**WORK ORDER**
Using the listing below, set down each line from the line containing "Definition job_due_ids (now" through the line containing "generation, then the", both ends included, exactly and with nothing added.

**RECORDED INFORMATION**
(* ===== verification/JobQueues.v ===== *)
(** * The job queues

    The three retry queues of the SQLite adapter
    ([server/src/db/adapters/sqlite/index.ts]): [gateway_teardown_jobs],
    [account_recovery_jobs] and [access_gateway_jobs]. They share the columns
    [job_head] and the statements on them; each Module instantiates the shared
    statements and adds its own. [nowIso()] and [newId()] are arguments. *)

From S2P Require Import Prelude Roles ClaimQueue.
Open Scope Z_scope.

Inductive JobStatus : Type := JPending | JSending | JDone.

#[export] Instance JobStatus_eq_dec : EqDecision JobStatus.
Proof. solve_decision. Defined.

(** The columns every job table has. *)
Record job_head : Type := {
  j_id : string;
  j_generation : string;
  j_status : JobStatus;
  j_attempts : Z;
  j_next_attempt_at : option Z;
  j_last_error : option string;
  j_created_at : Z;
  j_updated_at : Z;
}.

#[export] Instance job_head_eq_dec : EqDecision job_head.
Proof. solve_decision. Defined.

(** A job row is its head and columns of its own; [jr_reset] is what a claim and
    a reschedule clear beyond the head. *)
Class JobRow (R : Type) : Type := {
  jr_head : R -> job_head;
  jr_set_head : job_head -> R -> R;
  jr_reset : R -> R;
}.

Class JobRowLaws (R : Type) `{JobRow R} : Prop := {
  jr_head_set : forall h r, jr_head (jr_set_head h r) = h;
  jr_head_reset : forall r, jr_head (jr_reset r) = jr_head r;
}.

(** A write of the status columns. *)
Definition head_write (status : JobStatus) (generation : string) (attempts : Z)
    (next : option Z) (error : option string) (at_ : Z) (h : job_head) : job_head := {|
  j_id := j_id h; j_generation := generation; j_status := status; j_attempts := attempts;
  j_next_attempt_at := next; j_last_error := error; j_created_at := j_created_at h;
  j_updated_at := at_;
|}.

Section Statements.
Context {R : Type} `{JobRow R}.
Implicit Types (t : gmap string R) (job r : R).

Definition job_id r : string := j_id (jr_head r).
Definition job_generation r : string := j_generation (jr_head r).
Definition job_attempts r : Z := j_attempts (jr_head r).

Definition has_status (s : JobStatus) r : bool := bool_decide (j_status (jr_head r) = s).

Definition job_claim (generation : string) (at_ : Z) r : R :=
  let h := jr_head r in
  jr_reset (jr_set_head (head_write JSending generation (j_attempts h + 1) (j_next_attempt_at h)
                           (j_last_error h) at_ h) r).

Definition job_requeue (next : Z) (error : string) (at_ : Z) r : R :=
  let h := jr_head r in
  jr_reset (jr_set_head (head_write JPending (j_generation h) (j_attempts h) (Some next)
                           (Some error) at_ h) r).

Definition job_release (at_ : Z) r : R :=
  let h := jr_head r in
  jr_set_head (head_write JPending (j_generation h) (j_attempts h) (Some at_)
                 (j_last_error h) at_ h) r.

(** [INSERT ... ON CONFLICT (unique column) DO UPDATE]: [same] recognises the
    conflicting row. *)
Definition job_find (same : R -> bool) t : option R := head (rows_where same t).

Definition job_upsert (same : R -> bool) (fresh : R) (merge : R -> R) t : gmap string R * R :=
  match job_find same t with
  | Some r => let r' := merge r in (<[job_id r := r']> t, r')
  | None => (<[job_id fresh := fresh]> t, fresh)
  end.

Definition job_due (now : Z) r : bool :=
  has_status JPending r &&
  match j_next_attempt_at (jr_head r) with None => true | Some at_ => bool_decide (at_ <= now) end.

(** [ORDER BY next_attempt_at ASC, created_at ASC]; SQLite leaves the order of
    two rows that agree on both open, and the id stands for it here. *)
Definition job_order (a b : R) : bool :=
  leb_of (then_by (compare_null_first (j_next_attempt_at (jr_head a)) (j_next_attempt_at (jr_head b)))
         (then_by (Z.compare (j_created_at (jr_head a)) (j_created_at (jr_head b)))
                  (String.compare (job_id a) (job_id b)))).

Definition job_due_ids (now limit : Z) t : list string :=
  map job_id (take (sql_limit limit) (sort_by job_order (rows_where (job_due now) t))).

(** One [UPDATE ... WHERE id IN (...) AND status = 'pending'], under one drawn
    generation, then the rows of those ids. *)
Definition job_claimDue (now limit : Z) (generation : string) (stamp : Z) t
    : gmap string R * list R :=
  let ids := job_due_ids now limit t in
  let t' := (update_where (fun r => bool_decide (job_id r ∈ ids) && has_status JPending r)
               (job_claim generation stamp) t).1 in
  (t', omap (fun id => t' !! id) ids).

(** [WHERE id = ? AND generation = ? AND status = s]. *)
Definition job_matches (s : JobStatus) (job r : R) : bool :=
  bool_decide (job_generation r = job_generation job) && has_status s r.

Definition job_on_match (s : JobStatus) (job : R) (write : R -> gmap string R -> gmap string R) t
    : gmap string R * bool :=
  match t !! job_id job with
  | Some r => if job_matches s job r then (write r t, true) else (t, false)
  | None => (t, false)
  end.

(** The returned row is built from the caller's snapshot, not read back. *)
Definition job_claimPending (job : R) (generation : string) (at_ : Z) t
    : gmap string R * option R :=
  let '(t', changed) :=
    job_on_match JPending job (fun r t => <[job_id job := job_claim generation at_ r]> t) t in
  (t', if changed then Some (job_claim generation at_ job) else None).

Definition job_reschedule (job : R) (nextAttemptAt : Z) (lastError : string) (now : Z) t
    : gmap string R * bool :=
  job_on_match JSending job
    (fun r t => <[job_id job := job_requeue nextAttemptAt lastError now r]> t) t.

Definition job_deleteClaimed (job : R) t : gmap string R * bool :=
  job_on_match JSending job (fun _ t => delete (job_id job) t) t.

Definition job_releaseStale (olderThan now : Z) t : gmap string R * Z :=
  update_where (fun r => has_status JSending r && bool_decide (j_updated_at (jr_head r) <= olderThan))
    (job_release now) t.

(** [DELETE ... WHERE column = ?]. *)
Definition job_deleteBy (same : R -> bool) t : gmap string R * bool :=
  (filter (fun '(_, r) => same r = false) t, bool_decide (rows_where same t <> [])).
End Statements.

(** ** [gateway_teardown_jobs] *)
Module Teardown.

Record Job : Type := {
  td_head : job_head;
  td_user_id : string;
  td_requested_by : option string;
  td_completed_at : option Z;
}.

#[global] Instance Job_eq_dec : EqDecision Job.
Proof. solve_decision. Defined.

#[global] Instance job_row : JobRow Job := {|
  jr_head := td_head;
  jr_set_head := fun h r => {| td_head := h; td_user_id := td_user_id r;
                               td_requested_by := td_requested_by r;
                               td_completed_at := td_completed_at r |};
  jr_reset := fun r => {| td_head := td_head r; td_user_id := td_user_id r;
                          td_requested_by := td_requested_by r; td_completed_at := None |};
|}.

#[global] Instance job_row_laws : JobRowLaws Job.
Proof. done. Qed.

Abbreviation table := (gmap string Job).

Definition of_user (userId : string) (r : Job) : bool := bool_decide (td_user_id r = userId).

(** A second disable resets the outstanding job: same row, new generation. *)
Definition upsertPending (userId : string) (requestedBy : option string) (now : Z)
    (newId newGeneration : string) : table -> table * Job :=
  job_upsert (of_user userId)
    {| td_head := {| j_id := newId; j_generation := newGeneration; j_status := JPending;
                     j_attempts := 0; j_next_attempt_at := Some now; j_last_error := None;
                     j_created_at := now; j_updated_at := now |};
       td_user_id := userId; td_requested_by := requestedBy; td_completed_at := None |}
    (fun r => {| td_head := head_write JPending newGeneration 0 (Some now) None now (td_head r);
                 td_user_id := td_user_id r; td_requested_by := requestedBy;
                 td_completed_at := None |}).

Definition findByUser (userId : string) : table -> option Job := job_find (of_user userId).

Definition claimDue : Z -> Z -> string -> Z -> table -> table * list Job := job_claimDue.

Definition claimPending : Job -> string -> Z -> table -> table * option Job := job_claimPending.

Definition markDone (job : Job) (at_ : Z) : table -> table * bool :=
  job_on_match JSending job (fun r t =>
    <[job_id job := {| td_head := head_write JDone (j_generation (td_head r)) (j_attempts (td_head r))
                                    None None at_ (td_head r);
                       td_user_id := td_user_id r; td_requested_by := td_requested_by r;
                       td_completed_at := Some at_ |}]> t).

Definition reschedule : Job -> Z -> string -> Z -> table -> table * bool := job_reschedule.
Definition releaseStale : Z -> Z -> table -> table * Z := job_releaseStale.
Definition deleteByUser (userId : string) : table -> table * bool := job_deleteBy (of_user userId).
Definition deleteClaimed : Job -> table -> table * bool := job_deleteClaimed.
End Teardown.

**ANSWER BOX**
Definition job_due_ids (now limit : Z) t : list string :=
  map job_id (take (sql_limit limit) (sort_by job_order (rows_where (job_due now) t))).

(** One [UPDATE ... WHERE id IN (...) AND status = 'pending'], under one drawn
    generation, then the rows of those ids. *)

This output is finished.